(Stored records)
Lemma send_email_gmail_no_credentials_witness :
  gmail_config !! str "email_method" = Some (VStr (str "gmail")) /\
  (environ quiet_world !! str "GMAIL_ADDRESS" = None \/
   environ quiet_world !! str "GMAIL_APP_PASSWORD" = None) /\
  send_email quiet_world (str "<html>") gmail_config
  = ([], Raise (ValueError (str "Gmail credentials not found. Set GMAIL_ADDRESS and GMAIL_APP_PASSWORD in secrets."))).
Proof.
  assert (H1 : gmail_config !! str "email_method" = Some (VStr (str "gmail")))
    by (vm_compute; reflexivity).
  assert (H2 : environ quiet_world !! str "GMAIL_ADDRESS" = None \/
               environ quiet_world !! str "GMAIL_APP_PASSWORD" = None)
    by (left; vm_compute; reflexivity).
  exact (conj H1 (conj H2
           (send_email_gmail_no_credentials quiet_world (str "<html>")
              gmail_config H1 H2))).
Defined.

Lemma send_email_unknown_method_witness :
  smtp_config !! str "email_method" = Some (VStr (str "smtp")) /\
  VStr (str "smtp") <> VStr (str "print") /\
  VStr (str "smtp") <> VStr (str "gmail") /\
  send_email quiet_world (str "<html>") smtp_config
  = ([], Raise (ValueError (str "Unknown email method: "
                            ++ format (VStr (str "smtp"))
                            ++ str ". Use 'print' or 'gmail'"))).
Proof.
  assert (H1 : smtp_config !! str "email_method" = Some (VStr (str "smtp")))
    by (vm_compute; reflexivity).
  assert (H2 : VStr (str "smtp") <> VStr (str "print"))
    by (vm_compute; discriminate).
  assert (H3 : VStr (str "smtp") <> VStr (str "gmail"))
    by (vm_compute; discriminate).
  exact (conj H1 (conj H2 (conj H3
           (send_email_unknown_method quiet_world (str "<html>") smtp_config
              _ H1 H2 H3)))).
Defined.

**INSTRUCTIONS TO FOLLOW**
What is needed is a word-for-word copy of all the entries.

**WRITTEN ANSWER**
Lemma send_email_gmail_no_credentials_witness :
  gmail_config !! str "email_method" = Some (VStr (str "gmail")) /\
  (environ quiet_world !! str "GMAIL_ADDRESS" = None \/
   environ quiet_world !! str "GMAIL_APP_PASSWORD" = None) /\
  send_email quiet_world (str "<html>") gmail_config
  = ([], Raise (ValueError (str "Gmail credentials not found. Set GMAIL_ADDRESS and GMAIL_APP_PASSWORD in secrets."))).
Proof.
  assert (H1 : gmail_config !! str "email_method" = Some (VStr (str "gmail")))
    by (vm_compute; reflexivity).
  assert (H2 : environ quiet_world !! str "GMAIL_ADDRESS" = None \/
               environ quiet_world !! str "GMAIL_APP_PASSWORD" = None)
    by (left; vm_compute; reflexivity).
  exact (conj H1 (conj H2
           (send_email_gmail_no_credentials quiet_world (str "<html>")
              gmail_config H1 H2))).
Defined.

Lemma send_email_unknown_method_witness :
  smtp_config !! str "email_method" = Some (VStr (str "smtp")) /\
  VStr (str "smtp") <> VStr (str "print") /\
  VStr (str "smtp") <> VStr (str "gmail") /\
  send_email quiet_world (str "<html>") smtp_config
  = ([], Raise (ValueError (str "Unknown email method: "
                            ++ format (VStr (str "smtp"))
                            ++ str ". Use 'print' or 'gmail'"))).
Proof.
  assert (H1 : smtp_config !! str "email_method" = Some (VStr (str "smtp")))
    by (vm_compute; reflexivity).
  assert (H2 : VStr (str "smtp") <> VStr (str "print"))
    by (vm_compute; discriminate).
  assert (H3 : VStr (str "smtp") <> VStr (str "gmail"))
    by (vm_compute; discriminate).
  exact (conj H1 (conj H2 (conj H3
           (send_email_unknown_method quiet_world (str "<html>") smtp_config
              _ H1 H2 H3)))).
Defined.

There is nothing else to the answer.